TASK BRIEF
In the data that follows, find the line with "failed or whose"; transcribe it, every later line up to the one with "the order they", and that line as well, exactly and with no others.

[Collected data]

::::

(* ===== verification/Scheduler.v ===== *)
(** * The coordinator's scheduler (coordinator/system.py)

    [_execute_dag] runs the tasks of a cycle in rounds: a round scans what is
    pending in the order of the task names, blocks tasks whose dependencies
    failed or whose strategy the memory blocks, prepares and assigns those whose
    dependencies are complete, runs these together and settles their results in
    the order they complete.  The team of agents and that order are
    parameters.  Every round that does not end the loop removes a task, so
    that as many rounds as there are tasks are enough fuel. *)
From stdpp Require Export gmap.
From S2P Require Export Tasks.

(** The tasks a cycle could not run. *)
Inductive blocked_task :=
  | DependencyFailed (id : string) (d : TaskDomain.t) (failed_dependencies : list string)
  | MemoryBlocked (id : string) (d : TaskDomain.t) (strategy : string)
      (latest_entry : option StrategyEntry).

Definition blocked_id (b : blocked_task) : string :=
  match b with DependencyFailed i _ _ => i | MemoryBlocked i _ _ _ => i end.

(** An agent of the team, by its position, with the task it is to run. *)
Record assignment (F : Type) := mkAssignment {
  as_index : nat; as_agent : BaseAgent F; as_task : Task F }.
Arguments mkAssignment {_} _ _ _.
Arguments as_index {_} _.
Arguments as_agent {_} _.
Arguments as_task {_} _.

(** A member of [Counter(l) == Counter(k)]: every type is counted. *)
Definition all_types : list ArtifactType := [CIRCUIT; TRACE; WITNESS; PROOF; VERIFICATION_RESULT].
Definition count_type (t : ArtifactType) (l : list ArtifactType) : nat :=
  length (List.filter (fun t' => bool_decide (t' = t)) l).
Definition counter_eq (l k : list ArtifactType) : bool :=
  forallb (fun t => count_type t l =? count_type t k) all_types.

Definition circuit_count (a : artifact) : Z :=
  match a with ACircuit c => c_constraint_count c | _ => 0%Z end.

Section scheduler.
Context {F : Type} `{!PyFloat F} (team : AgentTeam F).
(** [concurrent.futures.as_completed] *)
Context (as_completed : list (assignment F) → list (assignment F)).
Context (max_workers : Z) (memory : SharedMemory).

(** ** Constraints on results *)

Definition type_violations (t : Task F) (r : TaskResult F) : list string :=
  if counter_eq (produces t) (map artifact_type (produced_artifacts r)) then []
  else ["Produced artifact types {} do not match expected {}"].

Definition time_violations (t : Task F) (r : TaskResult F) : list string :=
  match max_execution_ms t with
  | Some limit => if fltb limit (duration_ms r) then ["Execution exceeded limit: {}ms > {}ms"] else []
  | None => []
  end.

Definition size_violations (t : Task F) (r : TaskResult F) : result (list string) :=
  match max_artifact_bytes t with
  | Some limit =>
      @List.concat _ <$> traverse (fun a => size ← artifact_size_bytes a;
        Ok (if (limit <? size)%Z then ["Artifact {} exceeded size limit: {} > {}"] else []))
        (produced_artifacts r)
  | None => Ok []
  end.

Definition complexity_violations (t : Task F) (r : TaskResult F) : list string :=
  match max_circuit_constraints t with
  | Some limit =>
      @List.concat _ (map (fun a =>
        if bool_decide (artifact_type a = CIRCUIT) && (limit <? circuit_count a)%Z
        then ["CIRCUIT {} exceeded complexity limit: {} > {}"] else []) (produced_artifacts r))
  | None => []
  end.

Definition _enforce_task_constraints (t : Task F) (r : TaskResult F) : result (TaskResult F) :=
  sizes ← size_violations t r;
  let violations := constraint_violations r ++ type_violations t r ++ time_violations t r ++ sizes ++
                      complexity_violations t r in
  let consumed := match consumed_artifact_ids r with
                  | [] => in_consumed_artifact_ids (inputs t) | ids => ids end in
  Ok match violations with
     | [] => mkResult (r_task_id r) (r_agent_id r) (r_status r) (outputs r) (produced_artifacts r)
               consumed (errors r) [] (duration_ms r) (memory_entries r)
     | _ => mkResult (r_task_id r) (r_agent_id r) "failure" (outputs r) [] consumed
              (errors r ++ violations) violations (duration_ms r) (memory_entries r)
     end.

(** ** Preparing and assigning a task *)

Definition resolve_requirement (t : Task F) (g : ArtifactGraph)
    (acc : list (string * list artifact) * list string) (q : requirement)
    : result (list (string * list artifact) * list string) :=
  a ← require (inr (r_artifact_type q)) (r_produced_by q) (Some (tk_cycle t)) (r_artifact_id q) g;
  Ok (append_at (type_value (artifact_type a)) a acc.1, acc.2 ++ [id_of a]).

Definition _resolve_artifact_inputs (t : Task F) (g : ArtifactGraph)
    : result (list (string * list artifact) * list string) :=
  acc ← fold_result (resolve_requirement t g) (artifact_requirements (inputs t)) ([], []);
  Ok (acc.1, sorted_set acc.2).

Definition _prepare_task (t : Task F) (g : ArtifactGraph) (d : decision) : result (Task F) :=
  resolved ← _resolve_artifact_inputs t g;
  Ok (with_inputs (mkInputs (artifact_requirements (inputs t)) resolved.1 (d_preferred_patterns d)
                     (d_failed_patterns d) resolved.2) t).

Definition _assign (agents : list (BaseAgent F)) (t : Task F) : result (nat * BaseAgent F) :=
  match list_find (fun a => accepts a t = true) agents with
  | Some found => Ok found
  | None => raise RuntimeError "No agent available for task {} ({})"
  end.

(** ** Running a set of tasks *)

Definition set_status (s : AgentStatus.t) (i : nat) (agents : list (BaseAgent F)) : list (BaseAgent F) :=
  alter (with_status s) i agents.

(** The result of a future that raised. *)
Definition exception_result (a : BaseAgent F) (t : Task F) (e : exn) : TaskResult F :=
  _make_result (agent_id a) t "failure" [] [exn_msg e]
    [MStrategy (Some (TaskDomain.value (a_domain a))) (Some "failure")
       (Some (if String.eqb (strategy_key t) "" then "agent_execution_exception" else strategy_key t))
       (Some (exn_msg e)) (Some ["coordinator"; "exception"])] [] [] [] (flit 0 1).

(** One iteration over the completed futures. *)
Definition collect (acc : list (TaskResult F) * list (BaseAgent F)) (x : assignment F)
    : result (list (TaskResult F) * list (BaseAgent F)) :=
  match team_run (with_status AgentStatus.RUNNING (as_agent x)) (as_task x) memory with
  | Raise e =>
      Ok (acc.1 ++ [exception_result (as_agent x) (as_task x) e],
          set_status AgentStatus.FAILED (as_index x) acc.2)
  | Ok r =>
      validated ← _enforce_task_constraints (as_task x) r;
      Ok (acc.1 ++ [validated],
          set_status (if String.eqb (r_status validated) "success" then AgentStatus.DONE
                      else AgentStatus.FAILED) (as_index x) acc.2)
  end.

Definition _execute_ready_set (assignments : list (assignment F)) (agents : list (BaseAgent F))
    : result (list (TaskResult F) * list (BaseAgent F)) :=
  if (max_workers <=? 0)%Z then raise ValueError "max_workers must be greater than 0"
  else
    fold_result collect (as_completed assignments)
      ([], foldl (fun agents x => set_status AgentStatus.RUNNING (as_index x) agents) agents assignments).

(** ** Rounds *)

Record sched := mkSched {
  pending : list (string * Task F);
  completed : list (string * TaskResult F);
  terminal_failures : gset string;
  results : list (TaskResult F);
  blocked_tasks : list blocked_task;
  graph : ArtifactGraph;
  agents : list (BaseAgent F) }.

(** What a scan of the pending tasks builds. *)
Record scan := mkScan {
  ready_assignments : list (assignment F);
  to_remove : list string;
  sc_failures : gset string;
  sc_blocked : list blocked_task }.

Definition scan_task (s : sched) (sc : scan) (item : string * Task F) : result scan :=
  let '(id, t) := item in
  let failed_dependencies :=
    List.filter (fun d => bool_decide (d ∈ sc_failures sc)) (depends_on t) in
  match failed_dependencies with
  | _ :: _ =>
      Ok (mkScan (ready_assignments sc) (to_remove sc ++ [id]) (sc_failures sc)
            (sc_blocked sc ++ [DependencyFailed (task_id t) (domain t) failed_dependencies]))
  | [] =>
      if negb (forallb (fun d => dict_mem d (completed s)) (depends_on t)) then Ok sc
      else
        let d := control_decision (TaskDomain.value (domain t)) (Some (strategy_key t)) memory in
        if d_blocked d
        then Ok (mkScan (ready_assignments sc) (to_remove sc ++ [id])
                   ({[ task_id t ]} ∪ sc_failures sc)
                   (sc_blocked sc ++ [MemoryBlocked (task_id t) (domain t) (strategy_key t)
                                        (d_latest_entry d)]))
        else
          prepared ← _prepare_task t (graph s) d;
          found ← _assign (agents s) prepared;
          Ok (mkScan (ready_assignments sc ++ [mkAssignment found.1 found.2 prepared])
                (to_remove sc ++ [id]) (sc_failures sc) (sc_blocked sc))
  end.

Definition scan_pending (s : sched) : result scan :=
  fold_result (scan_task s) (isort key_leb (pending s))
    (mkScan [] [] (terminal_failures s) (blocked_tasks s)).

(** [add_artifact] of everything a result produced. *)
Definition add_produced (r : TaskResult F) (g : ArtifactGraph) : result ArtifactGraph :=
  fold_result (fun g a =>
    match add_artifact a (consumed_artifact_ids r) g with
    | (Ok _, g') => Ok g'
    | (Raise e, _) => Raise e
    end) (produced_artifacts r) g.

Definition settle (s : sched) (r : TaskResult F) : result sched :=
  if String.eqb (r_status r) "success"
  then
    g ← add_produced r (graph s);
    Ok (mkSched (pending s) (dict_set (r_task_id r) r (completed s)) (terminal_failures s)
          (results s ++ [r]) (blocked_tasks s) g (agents s))
  else
    Ok (mkSched (pending s) (completed s) ({[ r_task_id r ]} ∪ terminal_failures s)
          (results s ++ [r]) (blocked_tasks s) (graph s) (agents s)).

Definition remove_scanned (sc : scan) (s : sched) : sched :=
  mkSched (List.filter (fun p => negb (bool_decide (p.1 ∈ to_remove sc))) (pending s)) (completed s)
    (sc_failures sc) (results s) (sc_blocked sc) (graph s) (agents s).

(** One iteration of the loop: whether it goes on, and the state it leaves. *)
Definition dag_round (s : sched) : result (bool * sched) :=
  sc ← scan_pending s;
  let s := remove_scanned sc s in
  match ready_assignments sc with
  | [] =>
      match pending s with
      | [] => Ok (false, s)
      | _ => raise RuntimeError "Artifact DAG stalled with unresolved tasks: {}"
      end
  | assignments =>
      ready ← _execute_ready_set assignments (agents s);
      s' ← fold_result settle ready.1
             (mkSched (pending s) (completed s) (terminal_failures s) (results s) (blocked_tasks s)
                (graph s) ready.2);
      Ok (true, s')
  end.

(** [while pending:]; [None] when the fuel runs out *)
Fixpoint dag_loop (fuel : nat) (s : sched) : option (result sched) :=
  match pending s with
  | [] => Some (Ok s)
  | _ =>
      match fuel with
      | O => None
      | S fuel =>
          match dag_round s with
          | Raise e => Some (Raise e)
          | Ok (true, s') => dag_loop fuel s'
          | Ok (false, s') => Some (Ok s')
          end
      end
  end.

Definition pending_of (tasks : list (Task F)) : list (string * Task F) :=
  dict_of_pairs (map (fun t => (task_id t, t)) tasks).

Definition initial_sched (tasks : list (Task F)) (g : ArtifactGraph) (agents : list (BaseAgent F)) : sched :=
  mkSched (pending_of tasks) [] ∅ [] [] g agents.

Definition _execute_dag (tasks : list (Task F)) (g : ArtifactGraph) (agents : list (BaseAgent F))
    : option (result sched) :=
  dag_loop (length tasks) (initial_sched tasks g agents).
End scheduler.

Arguments sched : clear implicits.
Arguments scan : clear implicits.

::::

WRITTEN ANSWER
    failed or whose strategy the memory blocks, prepares and assigns those whose
    dependencies are complete, runs these together and settles their results in
    the order they complete.  The team of agents and that order are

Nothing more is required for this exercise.